Activity: Of the material below, only the lines from the line containing "keeps_store (javaScriptId v)." down to the line containing "- apply keeps_bind; [apply keeps_ret|done]." belong in the answer, written out exactly.

Provided records:
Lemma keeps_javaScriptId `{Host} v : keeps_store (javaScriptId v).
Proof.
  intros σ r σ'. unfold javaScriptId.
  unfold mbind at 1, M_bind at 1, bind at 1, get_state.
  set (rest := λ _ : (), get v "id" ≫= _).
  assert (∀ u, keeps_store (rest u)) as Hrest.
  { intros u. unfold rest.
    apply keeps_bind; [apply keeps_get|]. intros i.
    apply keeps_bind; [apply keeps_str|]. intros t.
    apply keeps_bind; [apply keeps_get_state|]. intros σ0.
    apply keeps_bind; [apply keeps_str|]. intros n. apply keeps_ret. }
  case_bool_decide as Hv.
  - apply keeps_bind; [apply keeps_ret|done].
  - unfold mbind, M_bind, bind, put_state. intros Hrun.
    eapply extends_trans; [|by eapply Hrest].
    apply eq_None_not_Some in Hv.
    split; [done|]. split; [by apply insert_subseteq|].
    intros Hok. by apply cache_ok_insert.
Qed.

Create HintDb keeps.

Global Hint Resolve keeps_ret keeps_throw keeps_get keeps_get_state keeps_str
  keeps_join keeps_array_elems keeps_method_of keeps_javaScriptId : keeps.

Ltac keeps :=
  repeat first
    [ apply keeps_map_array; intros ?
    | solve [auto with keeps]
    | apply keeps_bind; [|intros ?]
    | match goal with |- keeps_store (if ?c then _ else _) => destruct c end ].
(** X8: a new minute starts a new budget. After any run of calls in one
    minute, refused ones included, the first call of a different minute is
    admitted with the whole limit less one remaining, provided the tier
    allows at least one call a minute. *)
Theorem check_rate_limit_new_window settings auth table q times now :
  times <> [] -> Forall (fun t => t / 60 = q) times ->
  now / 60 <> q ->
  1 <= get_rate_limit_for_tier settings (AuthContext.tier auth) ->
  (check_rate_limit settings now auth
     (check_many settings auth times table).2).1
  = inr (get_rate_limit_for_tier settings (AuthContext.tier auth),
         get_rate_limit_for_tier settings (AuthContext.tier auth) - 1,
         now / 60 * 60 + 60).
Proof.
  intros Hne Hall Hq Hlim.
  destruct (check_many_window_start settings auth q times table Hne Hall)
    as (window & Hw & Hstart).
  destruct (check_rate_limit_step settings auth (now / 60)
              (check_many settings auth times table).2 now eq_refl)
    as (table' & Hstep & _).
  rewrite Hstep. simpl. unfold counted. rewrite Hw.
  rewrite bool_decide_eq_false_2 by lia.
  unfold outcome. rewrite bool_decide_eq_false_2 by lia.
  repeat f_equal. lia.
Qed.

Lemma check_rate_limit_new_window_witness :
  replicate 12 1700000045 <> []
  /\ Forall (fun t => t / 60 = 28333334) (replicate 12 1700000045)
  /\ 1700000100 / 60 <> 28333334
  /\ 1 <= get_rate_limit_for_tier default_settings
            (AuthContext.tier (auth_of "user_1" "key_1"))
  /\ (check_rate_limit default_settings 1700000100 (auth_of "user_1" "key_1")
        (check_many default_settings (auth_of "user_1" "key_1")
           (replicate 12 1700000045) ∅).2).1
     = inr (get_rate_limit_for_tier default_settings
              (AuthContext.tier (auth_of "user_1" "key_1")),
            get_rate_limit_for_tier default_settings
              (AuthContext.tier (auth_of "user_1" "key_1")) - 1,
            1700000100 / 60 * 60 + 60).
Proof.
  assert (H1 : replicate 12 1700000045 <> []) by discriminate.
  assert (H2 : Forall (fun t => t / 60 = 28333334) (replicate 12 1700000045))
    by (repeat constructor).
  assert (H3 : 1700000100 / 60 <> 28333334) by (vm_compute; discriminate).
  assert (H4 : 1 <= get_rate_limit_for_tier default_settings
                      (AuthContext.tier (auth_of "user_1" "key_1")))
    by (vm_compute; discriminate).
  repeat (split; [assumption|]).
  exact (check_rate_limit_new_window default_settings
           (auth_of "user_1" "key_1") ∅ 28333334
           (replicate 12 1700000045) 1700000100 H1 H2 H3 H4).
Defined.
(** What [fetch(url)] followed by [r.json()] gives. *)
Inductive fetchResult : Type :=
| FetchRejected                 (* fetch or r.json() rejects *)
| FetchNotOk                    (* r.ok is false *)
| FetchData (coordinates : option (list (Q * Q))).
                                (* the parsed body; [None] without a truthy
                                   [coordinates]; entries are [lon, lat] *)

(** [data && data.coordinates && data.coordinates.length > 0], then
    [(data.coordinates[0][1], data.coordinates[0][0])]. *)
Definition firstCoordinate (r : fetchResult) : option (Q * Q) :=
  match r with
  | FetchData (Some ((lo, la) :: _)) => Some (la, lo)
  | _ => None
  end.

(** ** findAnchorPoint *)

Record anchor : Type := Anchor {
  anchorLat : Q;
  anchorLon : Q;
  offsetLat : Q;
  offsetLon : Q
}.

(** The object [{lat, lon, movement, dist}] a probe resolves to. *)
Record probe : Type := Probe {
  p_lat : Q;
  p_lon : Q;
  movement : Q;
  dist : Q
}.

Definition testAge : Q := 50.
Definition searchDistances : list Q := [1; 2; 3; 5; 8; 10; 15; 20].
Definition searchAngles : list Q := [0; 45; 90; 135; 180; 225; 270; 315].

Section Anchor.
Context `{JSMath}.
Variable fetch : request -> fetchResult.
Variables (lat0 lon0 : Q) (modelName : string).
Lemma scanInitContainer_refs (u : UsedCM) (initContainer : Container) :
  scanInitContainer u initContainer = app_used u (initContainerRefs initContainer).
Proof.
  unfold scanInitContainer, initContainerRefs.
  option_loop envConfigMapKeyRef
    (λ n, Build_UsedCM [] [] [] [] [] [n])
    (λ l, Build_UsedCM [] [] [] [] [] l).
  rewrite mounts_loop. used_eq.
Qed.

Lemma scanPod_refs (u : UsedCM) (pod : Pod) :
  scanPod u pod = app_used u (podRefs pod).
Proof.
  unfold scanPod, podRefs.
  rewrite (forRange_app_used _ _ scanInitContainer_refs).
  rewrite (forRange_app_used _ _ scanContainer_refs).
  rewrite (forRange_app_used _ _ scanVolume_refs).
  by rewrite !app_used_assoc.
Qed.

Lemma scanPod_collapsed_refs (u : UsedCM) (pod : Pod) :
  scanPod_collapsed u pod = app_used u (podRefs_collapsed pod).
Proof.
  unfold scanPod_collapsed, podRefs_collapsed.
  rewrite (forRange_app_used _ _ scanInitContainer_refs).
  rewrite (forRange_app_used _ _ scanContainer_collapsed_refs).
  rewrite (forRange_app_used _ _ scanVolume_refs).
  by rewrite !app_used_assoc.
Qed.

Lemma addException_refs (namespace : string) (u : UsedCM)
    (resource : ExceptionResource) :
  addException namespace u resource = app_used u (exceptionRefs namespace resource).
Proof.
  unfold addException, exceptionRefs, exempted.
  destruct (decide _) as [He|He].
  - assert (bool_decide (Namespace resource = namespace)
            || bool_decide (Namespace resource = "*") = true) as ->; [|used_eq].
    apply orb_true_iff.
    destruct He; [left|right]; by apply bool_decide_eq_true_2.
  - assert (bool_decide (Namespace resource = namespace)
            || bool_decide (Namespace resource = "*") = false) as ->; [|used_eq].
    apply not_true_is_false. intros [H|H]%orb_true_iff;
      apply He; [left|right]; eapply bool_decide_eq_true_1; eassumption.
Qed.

--

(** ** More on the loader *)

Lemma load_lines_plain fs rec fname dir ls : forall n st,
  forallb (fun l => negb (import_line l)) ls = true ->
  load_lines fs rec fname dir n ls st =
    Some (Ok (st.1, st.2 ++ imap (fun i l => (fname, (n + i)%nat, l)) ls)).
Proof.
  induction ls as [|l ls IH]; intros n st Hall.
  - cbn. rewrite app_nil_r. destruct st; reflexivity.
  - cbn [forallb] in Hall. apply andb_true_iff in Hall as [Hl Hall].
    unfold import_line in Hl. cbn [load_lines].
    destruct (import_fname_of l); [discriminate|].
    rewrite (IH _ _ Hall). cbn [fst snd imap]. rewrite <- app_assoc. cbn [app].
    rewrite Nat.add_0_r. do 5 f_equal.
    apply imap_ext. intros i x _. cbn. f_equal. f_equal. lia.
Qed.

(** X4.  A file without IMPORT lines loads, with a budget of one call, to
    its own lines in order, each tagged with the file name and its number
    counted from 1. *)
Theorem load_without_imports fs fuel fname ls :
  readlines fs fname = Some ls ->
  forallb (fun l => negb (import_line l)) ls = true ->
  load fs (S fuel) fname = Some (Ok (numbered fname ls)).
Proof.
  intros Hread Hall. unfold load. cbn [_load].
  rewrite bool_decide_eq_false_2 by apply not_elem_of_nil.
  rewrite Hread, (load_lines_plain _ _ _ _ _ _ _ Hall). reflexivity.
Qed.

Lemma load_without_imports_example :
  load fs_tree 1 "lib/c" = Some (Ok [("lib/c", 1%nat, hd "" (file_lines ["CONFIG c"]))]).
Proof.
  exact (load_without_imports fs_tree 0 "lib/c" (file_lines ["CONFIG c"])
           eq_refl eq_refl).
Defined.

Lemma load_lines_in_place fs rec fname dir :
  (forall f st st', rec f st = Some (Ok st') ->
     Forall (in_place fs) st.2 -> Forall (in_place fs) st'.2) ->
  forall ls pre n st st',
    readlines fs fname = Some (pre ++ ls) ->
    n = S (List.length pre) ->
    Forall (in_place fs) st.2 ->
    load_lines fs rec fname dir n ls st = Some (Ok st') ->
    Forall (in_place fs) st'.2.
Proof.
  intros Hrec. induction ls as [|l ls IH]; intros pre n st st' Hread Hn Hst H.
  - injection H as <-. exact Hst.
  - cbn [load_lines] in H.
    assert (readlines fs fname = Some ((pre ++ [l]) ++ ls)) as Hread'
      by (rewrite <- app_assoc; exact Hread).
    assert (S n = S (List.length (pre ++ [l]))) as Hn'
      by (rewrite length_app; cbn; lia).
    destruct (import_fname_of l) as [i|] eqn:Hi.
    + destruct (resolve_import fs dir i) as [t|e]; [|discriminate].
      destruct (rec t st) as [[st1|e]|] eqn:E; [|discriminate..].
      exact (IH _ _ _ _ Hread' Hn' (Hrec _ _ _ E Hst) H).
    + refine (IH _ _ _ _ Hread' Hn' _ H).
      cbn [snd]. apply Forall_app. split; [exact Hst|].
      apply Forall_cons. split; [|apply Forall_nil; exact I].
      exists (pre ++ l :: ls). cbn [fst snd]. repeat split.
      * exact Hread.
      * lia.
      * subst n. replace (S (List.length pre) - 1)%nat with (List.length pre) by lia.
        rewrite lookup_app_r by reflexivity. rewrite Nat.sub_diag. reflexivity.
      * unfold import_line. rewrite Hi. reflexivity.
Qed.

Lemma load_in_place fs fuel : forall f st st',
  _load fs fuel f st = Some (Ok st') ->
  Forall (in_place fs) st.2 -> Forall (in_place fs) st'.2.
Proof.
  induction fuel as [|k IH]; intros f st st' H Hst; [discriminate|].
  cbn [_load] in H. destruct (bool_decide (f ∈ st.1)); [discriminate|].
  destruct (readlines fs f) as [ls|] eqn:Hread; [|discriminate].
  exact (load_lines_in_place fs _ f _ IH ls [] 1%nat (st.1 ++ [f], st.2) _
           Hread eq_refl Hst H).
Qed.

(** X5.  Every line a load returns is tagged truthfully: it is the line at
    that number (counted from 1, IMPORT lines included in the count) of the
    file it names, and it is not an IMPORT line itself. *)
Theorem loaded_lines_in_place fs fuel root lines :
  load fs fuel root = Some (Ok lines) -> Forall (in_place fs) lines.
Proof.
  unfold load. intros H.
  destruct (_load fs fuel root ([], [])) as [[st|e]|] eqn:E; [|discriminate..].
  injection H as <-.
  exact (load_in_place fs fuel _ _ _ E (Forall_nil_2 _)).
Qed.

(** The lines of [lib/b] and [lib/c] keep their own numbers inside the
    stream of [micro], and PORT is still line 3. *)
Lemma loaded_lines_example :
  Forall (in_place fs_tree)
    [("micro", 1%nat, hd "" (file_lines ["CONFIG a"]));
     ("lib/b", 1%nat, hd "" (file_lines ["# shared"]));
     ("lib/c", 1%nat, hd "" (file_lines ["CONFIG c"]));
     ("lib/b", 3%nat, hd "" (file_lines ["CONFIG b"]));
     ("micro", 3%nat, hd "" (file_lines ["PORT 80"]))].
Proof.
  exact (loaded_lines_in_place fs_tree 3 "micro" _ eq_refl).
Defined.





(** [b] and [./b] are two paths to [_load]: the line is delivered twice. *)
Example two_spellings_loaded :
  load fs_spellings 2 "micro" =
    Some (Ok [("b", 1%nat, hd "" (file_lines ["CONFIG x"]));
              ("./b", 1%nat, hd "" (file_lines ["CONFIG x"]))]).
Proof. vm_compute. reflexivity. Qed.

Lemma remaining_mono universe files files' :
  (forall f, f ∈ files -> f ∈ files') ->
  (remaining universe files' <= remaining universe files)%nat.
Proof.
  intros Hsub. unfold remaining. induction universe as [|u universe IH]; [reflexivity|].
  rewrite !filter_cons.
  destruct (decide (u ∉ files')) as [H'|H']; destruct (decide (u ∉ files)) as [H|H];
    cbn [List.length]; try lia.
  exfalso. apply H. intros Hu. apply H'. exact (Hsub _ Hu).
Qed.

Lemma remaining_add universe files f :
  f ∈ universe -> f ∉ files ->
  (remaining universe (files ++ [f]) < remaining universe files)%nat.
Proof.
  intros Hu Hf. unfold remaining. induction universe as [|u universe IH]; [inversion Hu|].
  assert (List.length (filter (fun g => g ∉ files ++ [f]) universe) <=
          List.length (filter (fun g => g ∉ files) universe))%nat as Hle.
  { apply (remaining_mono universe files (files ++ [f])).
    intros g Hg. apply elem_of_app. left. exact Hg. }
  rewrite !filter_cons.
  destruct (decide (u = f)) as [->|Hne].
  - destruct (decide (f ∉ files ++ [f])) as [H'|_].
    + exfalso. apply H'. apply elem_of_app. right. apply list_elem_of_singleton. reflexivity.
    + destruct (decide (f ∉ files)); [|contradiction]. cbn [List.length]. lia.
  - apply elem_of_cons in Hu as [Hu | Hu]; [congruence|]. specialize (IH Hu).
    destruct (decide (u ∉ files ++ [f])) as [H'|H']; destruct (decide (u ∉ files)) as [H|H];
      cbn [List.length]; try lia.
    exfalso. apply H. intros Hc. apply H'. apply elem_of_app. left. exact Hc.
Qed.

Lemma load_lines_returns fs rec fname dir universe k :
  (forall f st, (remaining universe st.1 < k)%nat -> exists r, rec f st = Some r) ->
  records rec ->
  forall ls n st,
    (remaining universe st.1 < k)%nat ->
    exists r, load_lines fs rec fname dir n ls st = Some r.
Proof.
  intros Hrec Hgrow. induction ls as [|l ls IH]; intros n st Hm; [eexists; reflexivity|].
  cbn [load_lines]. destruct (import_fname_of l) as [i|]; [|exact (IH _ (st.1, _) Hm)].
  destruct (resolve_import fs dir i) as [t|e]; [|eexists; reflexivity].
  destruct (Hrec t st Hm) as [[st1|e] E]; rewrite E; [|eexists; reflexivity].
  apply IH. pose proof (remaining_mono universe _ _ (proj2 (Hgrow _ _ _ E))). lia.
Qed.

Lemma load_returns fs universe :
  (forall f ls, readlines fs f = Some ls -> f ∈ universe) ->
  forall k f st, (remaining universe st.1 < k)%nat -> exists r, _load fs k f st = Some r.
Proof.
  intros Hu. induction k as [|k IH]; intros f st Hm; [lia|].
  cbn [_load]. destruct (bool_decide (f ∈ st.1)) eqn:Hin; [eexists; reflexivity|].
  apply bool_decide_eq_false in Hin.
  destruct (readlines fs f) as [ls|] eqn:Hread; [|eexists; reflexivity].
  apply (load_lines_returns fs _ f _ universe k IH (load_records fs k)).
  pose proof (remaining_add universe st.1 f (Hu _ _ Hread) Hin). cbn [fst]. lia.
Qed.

Answer to this task:
Lemma keeps_javaScriptId `{Host} v : keeps_store (javaScriptId v).
Proof.
  intros σ r σ'. unfold javaScriptId.
  unfold mbind at 1, M_bind at 1, bind at 1, get_state.
  set (rest := λ _ : (), get v "id" ≫= _).
  assert (∀ u, keeps_store (rest u)) as Hrest.
  { intros u. unfold rest.
    apply keeps_bind; [apply keeps_get|]. intros i.
    apply keeps_bind; [apply keeps_str|]. intros t.
    apply keeps_bind; [apply keeps_get_state|]. intros σ0.
    apply keeps_bind; [apply keeps_str|]. intros n. apply keeps_ret. }
  case_bool_decide as Hv.
  - apply keeps_bind; [apply keeps_ret|done].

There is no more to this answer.